Serves 4 as a main course, 6 as an appetizer
The hot summer this year produced very sweet corn. Turn it into a chowder with chunks of golden potatoes, with poblanos and hot sauce for a slight heat. It’ll bring a warm finish to cooler evenings. A bit of cream stirred in at the end of simmering enriches the broth. Thicken the chowder with beurre manie (also called kneaded butter; think of it as a floured neighbor of the roux). For beurre manie, use a fork on a plate to mash 3 tablespoons of room temperature butter with 3 tablespoons of flour until they form a smooth paste. The paste will give body to the chowder, without adding lumpiness, and avoid giving it a floury taste. While comfort is always in season, this corn and potato chowder — as a main course or appetizer — will keep you firmly planted in summer nostalgia.
|4||ears fresh corn, shucked|
|2||tablespoons olive oil|
|1||onion, coarsely chopped|
|Salt and pepper, to taste|
|2||stalks of celery, coarsely chopped|
|1||large poblano chile, cored, seeded and chopped|
|2||cloves garlic, finely chopped|
|2||medium Yukon Gold or Yellow Finn potatoes (1 pound total), cut into ¾-inch dice|
|4||cups chicken stock|
|1||tablespoon liquid hot sauce, or more to taste|
|½||cup heavy cream|
|3||tablespoons butter, at room temperature|
|Juice of 1 lemon|
|2||tablespoons freshly snipped chives (for garnish)|
1. Set an ear of corn on a cutting board and working from the thick to the narrow end, cut off 2 rows of kernels. Turn and cut off 2 or 3 more rows, and continue until all the corn is off the cob. Repeat with all the ears. Transfer the corn to a bowl.
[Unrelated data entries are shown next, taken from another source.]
(* ===== verification/_CoqProject ===== *)
-Q . S2P
Prelude.v
GoStd.v
GoBytes.v
Json.v
JsonText.v
SchedulerWire.v
Scheduler.v
EngineNative.v
Noderec.v
Netpick.v
Reach.v
ProxyNodes.v
Routing.v
FleetScheduling.v
WorkloadStore.v
WorkloadHistory.v
GoList.v
PrefixTable.v
Affinity.v
Dedup.v
FloatRange.v
NodeMetrics.v
LiveProgress.v
BrokerWorkloads.v
SchedulerFeed.v
Broadcast.v
WorkloadManager.v
EapWire.v
EapKeys.v
EapNoob.v
EapSession.v
EapPairing.v
EapExample.v
ClusterAddresses.v
ClusterTrust.v
ClusterState.v
ClusterRoster.v
ClusterLogic.v
ClusterSafety.v
ClusterRemoval.v
ClusterTeardown.v
ClusterRelay.v
ClusterExample.v
Browser.v
Mesh.v
RetryGate.v
NodeDirectory.v
Scanner.v
ScannerSteps.v
ScannerSafety.v
ScannerRevocation.v
ScannerExample.v
Lemma map_count_filter (P : K * A -> Prop) `{!forall x, Decision (P x)} m :
  (forall k v, m !! k = Some v -> ~ P (k, v) -> f v = false) ->
  map_count f (filter P m) = map_count f m.
Proof.
  intros Hout. unfold map_count.
  rewrite (filter_length_perm _ (base.filter P (map_to_list m)).*2)
    by (by rewrite map_filter_perm).
  assert (forall k v, (k, v) ∈ map_to_list m -> ~ P (k, v) -> f v = false) as Hl
    by (intros ??; rewrite elem_of_map_to_list; eauto).
  clear Hout. induction (map_to_list m) as [|[k v] l IH]; [done |].
  assert (length (List.filter f (base.filter P l).*2) = length (List.filter f l.*2)) as E
    by (apply IH; set_solver).
  destruct (decide (P (k, v))) as [HP | HP].
  - rewrite filter_cons_True by done. rewrite !fmap_cons. cbn [List.filter snd].
    destruct (f v); simpl; congruence.
  - rewrite filter_cons_False by done. rewrite fmap_cons. cbn [List.filter snd].
    by rewrite (Hl k v ltac:(set_solver) HP).
Qed.
End MapCount.

(** * Loops over maps, one key at a time *)

(** A loop whose steps concern one key each, seen from one key: the steps of that key. *)
Lemma foldl_project {S X T : Type} (I : S -> Prop) (f : S -> X -> S) (kx : X -> string) (k : string)
    (proj : S -> T) (upd : T -> X -> T) (l : list X) (s : S) :
  (forall s x, x ∈ l -> I s -> I (f s x)) ->
  (forall s x, x ∈ l -> I s ->
     proj (f s x) = if bool_decide (kx x = k) then upd (proj s) x else proj s) ->
  I s ->
  proj (foldl f s l) = foldl upd (proj s) (List.filter (fun x => bool_decide (kx x = k)) l)
  /\ I (foldl f s l).
Proof.
  revert s. induction l as [|x l IH]; intros s HI Hf Hs; [done |]. cbn [foldl List.filter].
  destruct (IH (f s x)) as [-> ?].
  - intros. apply HI; [by right | done].
  - intros. apply Hf; [by right | done].
  - apply HI; [by left | done].
  - rewrite Hf by first [done | left]. by case_bool_decide.
Qed.

(** Walking a map meets a key once, if it is there. *)
Lemma filter_range `{!MapRange} {A} (m : gmap string A) k :
  List.filter (fun p => bool_decide (p.1 = k)) (range m) =
  match m !! k with Some x => [(k, x)] | None => [] end.
Proof.
  assert (forall l : list (string * A), NoDup l.*1 ->
    List.filter (fun p => bool_decide (p.1 = k)) l =
    match (list_to_map l : gmap string A) !! k with Some x => [(k, x)] | None => [] end) as Hl.
  { induction l as [|[k' x] l IH]; [done |]. intros [Hk Hl]%NoDup_cons. cbn [list_to_map foldr List.filter fst].
    rewrite (IH Hl). cbn. case_bool_decide as E.
    - subst. rewrite lookup_insert_eq. by rewrite (not_elem_of_list_to_map_1 _ _ Hk).
    - by rewrite lookup_insert_ne. }
  rewrite (Hl _ (NoDup_fst_range m)). f_equal.
  rewrite (list_to_map_proper (range m) (map_to_list m)); [by rewrite list_to_map_to_list | apply NoDup_fst_range |].
  apply range_perm.
Qed.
2. In a soup pot over medium-high heat, heat the olive oil. Add the onion with a generous pinch of salt and cook, stirring occasionally, for 3 minutes. Add the celery and continue cooking, stirring occasionally, for 3 minutes more. Add the poblano and cook for 2 minutes.
3. Add the garlic and bay leaf and cook, stirring, for 2 minutes.
4. Add the corn, potatoes, chicken stock, water, and hot sauce. Bring to a boil, lower the heat, and simmer uncovered, stirring occasionally, for 8 to 10 minutes, or until the potatoes are almost tender.
5. Stir in the cream and let the mixture simmer for 3 minutes, or until the liquid reduces slightly.
6. Meanwhile, on a plate with a fork, mash the butter and flour together to make a paste.
7. Turn the heat down to medium so the chowder is barely bubbling. Remove the bay leaf. With a rubber spatula, scrape the butter-flour paste into the chowder, stirring until it is fully incorporated. Simmer for 2 minutes more, stirring often; the chowder will thicken.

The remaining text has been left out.